--- START ---

Lemma full_mode_degenerates_to_legacy_witness :
  let reg := [(ObjOpOverload Samples.aten_mm_default, Samples.decomp_impl);
              (ObjOpOverload Samples.aten_add_Tensor, Samples.no_module)] in
  let prims := [Samples.prim "cat"; Samples.prim "max";
                ("name", ObjOther "prims")] in
  (∀ k v, (k, v) ∈ reg → ¬ defined_in_refs v)
  ∧ (∀ op attr, (op, attr) ∈ prims → isinstance_OpOverloadPacket attr = true →
       ∃ prim, prim ∈ unsupported_prims ∧ occurs_in op prim)
  ∧ __init__ false reg prims = __init__ true reg prims
  ∧ __init__ false reg prims = Ok jit_dict.
Proof.
  intros reg prims.
  assert (∀ k v, (k, v) ∈ reg → ¬ defined_in_refs v) as Hreg.
  { intros k v Hin. unfold reg in Hin.
    rewrite !elem_of_cons, elem_of_nil in Hin.
    destruct Hin as [[= -> ->]|[[= -> ->]|[]]];
      apply from_refs_false; vm_compute; reflexivity. }
  assert (∀ op attr, (op, attr) ∈ prims →
            isinstance_OpOverloadPacket attr = true →
            ∃ prim, prim ∈ unsupported_prims ∧ occurs_in op prim) as Hprims.
  { intros op attr Hin Hattr. unfold prims in Hin.
    rewrite !elem_of_cons, elem_of_nil in Hin.
    destruct Hin as [[= -> ->]|[[= -> ->]|[[= -> ->]|[]]]].
    - apply unsupported_true. vm_compute. reflexivity.
    - apply unsupported_true. vm_compute. reflexivity.
    - discriminate Hattr. }
  split; [exact Hreg|]. split; [exact Hprims|].
  destruct (full_mode_degenerates_to_legacy reg prims Hreg Hprims)
    as (H1 & H2 & _).
  split; [exact H1 | exact H2].
Defined.
(** ** Expiry-triggered refresh *)

(** C1.  Let the cookie unseal to a session persisted under the settings
    whose refresh token [rt] is present and whose [expiresAt] lies at
    least 60 seconds before [Date.now()], and let the provider factory,
    [client.refresh] and [seal] answer.  Then [read] asks the provider
    factory once and calls [client.refresh] once, with [rt]; it hands the
    session of the new token set, with [refreshToken] overridden by [rt],
    to [save] and returns what [save] returns.  The returned session has
    [refreshToken = rt], not the token of the new token set, and every
    other field is the one [save] keeps of the new token set's session. *)
Theorem read_refreshes_expired_session
    (r : Request) (res : Response) (c : string) (u : session) (rt : string)
    (e : Z) (client : Client) (ts : TokenSet) (v : string) (tr : list Event) :
  parseCookies io r !! cname = Some c -> c <> "" ->
  unseal io c secret = Ok (USession u) ->
  persistedUnder this u ->
  refreshToken u = Some rt ->
  expiresAt u = Some e ->
  e * 1000 + 60000 <= dateNow io ->
  clientProvider this = Ok client ->
  refresh io client rt = Ok ts ->
  seal io (persistedSession this
             (set_refreshToken (Some rt) (getSessionFromTokenSet io ts)))
       secret = Ok v ->
  let fresh := getSessionFromTokenSet io ts in
  let saved := persistedSession this (set_refreshToken (Some rt) fresh) in
  read io this (Some r) (Some res) tr =
    (Ok (Some saved),
     tr ++ [EvParseCookies; EvUnseal c; EvClientProvider; EvRefresh rt;
            EvSeal saved; EvSetCookie (sessionCookie this v)])
  /\ count isClientProvider (eventsOf (read io this (Some r) (Some res))) = 1%nat
  /\ count isRefresh (eventsOf (read io this (Some r) (Some res))) = 1%nat
  /\ save io this (Some r) (Some res) (set_refreshToken (Some rt) fresh)
          (tr ++ [EvParseCookies; EvUnseal c; EvClientProvider; EvRefresh rt]) =
      (Ok saved,
       tr ++ [EvParseCookies; EvUnseal c; EvClientProvider; EvRefresh rt;
              EvSeal saved; EvSetCookie (sessionCookie this v)])
  /\ refreshToken saved = Some rt
  /\ user saved = user fresh
  /\ createdAt saved = createdAt fresh
  /\ idToken saved = idToken (persistedSession this fresh)
  /\ accessToken saved = accessToken (persistedSession this fresh)
  /\ expiresAt saved = expiresAt (persistedSession this fresh).
Proof.
  intros Hc Hne Hu Hp Hrt He Hpast Hprov Href Hseal fresh saved.
  destruct (persisted_has_refreshToken u rt Hp Hrt) as [Hflag Hrtne].
  pose proof (persisted_has_expiresAt u e Hp He) as Hene.
  assert (Hs : stale io u = true).
  { apply stale_iff. exists rt, e. repeat split; auto. lia. }
  assert (Hrun : forall tr0, read io this (Some r) (Some res) tr0 =
    (Ok (Some saved),
     tr0 ++ [EvParseCookies; EvUnseal c; EvClientProvider; EvRefresh rt;
             EvSeal saved; EvSetCookie (sessionCookie this v)])).
  { intros tr0. exact (read_stale r res c u rt client ts v tr0
                         Hc Hne Hu Hrt Hs Hprov Href Hseal). }
  split; [apply Hrun|].
  unfold eventsOf. rewrite (Hrun []).
  split; [reflexivity|]. split; [reflexivity|].
  split.
  { rewrite (save_runs r res _ v _ Hseal). rewrite <- app_assoc. reflexivity. }
  subst saved.
  split.
  { rewrite persisted_refreshToken. simpl refreshToken. rewrite Hflag.
    apply truthyStr_Some in Hrtne. rewrite Hrtne. reflexivity. }
  split; [rewrite persisted_user; reflexivity|].
  split; [rewrite persisted_createdAt; reflexivity|].
  split; [rewrite !persisted_idToken; reflexivity|].
  split; [rewrite !persisted_accessToken; reflexivity|].
  rewrite !persisted_expiresAt. reflexivity.
Qed.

--- END ---

- What needs to be done
Write the data out again in full and exactly.

- Task solution
Lemma full_mode_degenerates_to_legacy_witness :
  let reg := [(ObjOpOverload Samples.aten_mm_default, Samples.decomp_impl);
              (ObjOpOverload Samples.aten_add_Tensor, Samples.no_module)] in
  let prims := [Samples.prim "cat"; Samples.prim "max";
                ("name", ObjOther "prims")] in
  (∀ k v, (k, v) ∈ reg → ¬ defined_in_refs v)
  ∧ (∀ op attr, (op, attr) ∈ prims → isinstance_OpOverloadPacket attr = true →
       ∃ prim, prim ∈ unsupported_prims ∧ occurs_in op prim)
  ∧ __init__ false reg prims = __init__ true reg prims
  ∧ __init__ false reg prims = Ok jit_dict.
Proof.
  intros reg prims.
  assert (∀ k v, (k, v) ∈ reg → ¬ defined_in_refs v) as Hreg.
  { intros k v Hin. unfold reg in Hin.
    rewrite !elem_of_cons, elem_of_nil in Hin.
    destruct Hin as [[= -> ->]|[[= -> ->]|[]]];
      apply from_refs_false; vm_compute; reflexivity. }
  assert (∀ op attr, (op, attr) ∈ prims →
            isinstance_OpOverloadPacket attr = true →
            ∃ prim, prim ∈ unsupported_prims ∧ occurs_in op prim) as Hprims.
  { intros op attr Hin Hattr. unfold prims in Hin.
    rewrite !elem_of_cons, elem_of_nil in Hin.
    destruct Hin as [[= -> ->]|[[= -> ->]|[[= -> ->]|[]]]].
    - apply unsupported_true. vm_compute. reflexivity.
    - apply unsupported_true. vm_compute. reflexivity.
    - discriminate Hattr. }
  split; [exact Hreg|]. split; [exact Hprims|].
  destruct (full_mode_degenerates_to_legacy reg prims Hreg Hprims)
    as (H1 & H2 & _).
  split; [exact H1 | exact H2].
Defined.
(** ** Expiry-triggered refresh *)

(** C1.  Let the cookie unseal to a session persisted under the settings
    whose refresh token [rt] is present and whose [expiresAt] lies at
    least 60 seconds before [Date.now()], and let the provider factory,
    [client.refresh] and [seal] answer.  Then [read] asks the provider
    factory once and calls [client.refresh] once, with [rt]; it hands the
    session of the new token set, with [refreshToken] overridden by [rt],
    to [save] and returns what [save] returns.  The returned session has
    [refreshToken = rt], not the token of the new token set, and every
    other field is the one [save] keeps of the new token set's session. *)
Theorem read_refreshes_expired_session
    (r : Request) (res : Response) (c : string) (u : session) (rt : string)
    (e : Z) (client : Client) (ts : TokenSet) (v : string) (tr : list Event) :
  parseCookies io r !! cname = Some c -> c <> "" ->
  unseal io c secret = Ok (USession u) ->
  persistedUnder this u ->
  refreshToken u = Some rt ->
  expiresAt u = Some e ->
  e * 1000 + 60000 <= dateNow io ->
  clientProvider this = Ok client ->
  refresh io client rt = Ok ts ->
  seal io (persistedSession this
             (set_refreshToken (Some rt) (getSessionFromTokenSet io ts)))
       secret = Ok v ->
  let fresh := getSessionFromTokenSet io ts in
  let saved := persistedSession this (set_refreshToken (Some rt) fresh) in
  read io this (Some r) (Some res) tr =
    (Ok (Some saved),
     tr ++ [EvParseCookies; EvUnseal c; EvClientProvider; EvRefresh rt;
            EvSeal saved; EvSetCookie (sessionCookie this v)])
  /\ count isClientProvider (eventsOf (read io this (Some r) (Some res))) = 1%nat
  /\ count isRefresh (eventsOf (read io this (Some r) (Some res))) = 1%nat
  /\ save io this (Some r) (Some res) (set_refreshToken (Some rt) fresh)
          (tr ++ [EvParseCookies; EvUnseal c; EvClientProvider; EvRefresh rt]) =
      (Ok saved,
       tr ++ [EvParseCookies; EvUnseal c; EvClientProvider; EvRefresh rt;
              EvSeal saved; EvSetCookie (sessionCookie this v)])
  /\ refreshToken saved = Some rt
  /\ user saved = user fresh
  /\ createdAt saved = createdAt fresh
  /\ idToken saved = idToken (persistedSession this fresh)
  /\ accessToken saved = accessToken (persistedSession this fresh)
  /\ expiresAt saved = expiresAt (persistedSession this fresh).
Proof.
  intros Hc Hne Hu Hp Hrt He Hpast Hprov Href Hseal fresh saved.
  destruct (persisted_has_refreshToken u rt Hp Hrt) as [Hflag Hrtne].
  pose proof (persisted_has_expiresAt u e Hp He) as Hene.
  assert (Hs : stale io u = true).
  { apply stale_iff. exists rt, e. repeat split; auto. lia. }
  assert (Hrun : forall tr0, read io this (Some r) (Some res) tr0 =
    (Ok (Some saved),
     tr0 ++ [EvParseCookies; EvUnseal c; EvClientProvider; EvRefresh rt;
             EvSeal saved; EvSetCookie (sessionCookie this v)])).
  { intros tr0. exact (read_stale r res c u rt client ts v tr0
                         Hc Hne Hu Hrt Hs Hprov Href Hseal). }
  split; [apply Hrun|].
  unfold eventsOf. rewrite (Hrun []).
  split; [reflexivity|]. split; [reflexivity|].
  split.
  { rewrite (save_runs r res _ v _ Hseal). rewrite <- app_assoc. reflexivity. }
  subst saved.
  split.
  { rewrite persisted_refreshToken. simpl refreshToken. rewrite Hflag.
    apply truthyStr_Some in Hrtne. rewrite Hrtne. reflexivity. }
  split; [rewrite persisted_user; reflexivity|].
  split; [rewrite persisted_createdAt; reflexivity|].
  split; [rewrite !persisted_idToken; reflexivity|].
  split; [rewrite !persisted_accessToken; reflexivity|].
  rewrite !persisted_expiresAt. reflexivity.
Qed.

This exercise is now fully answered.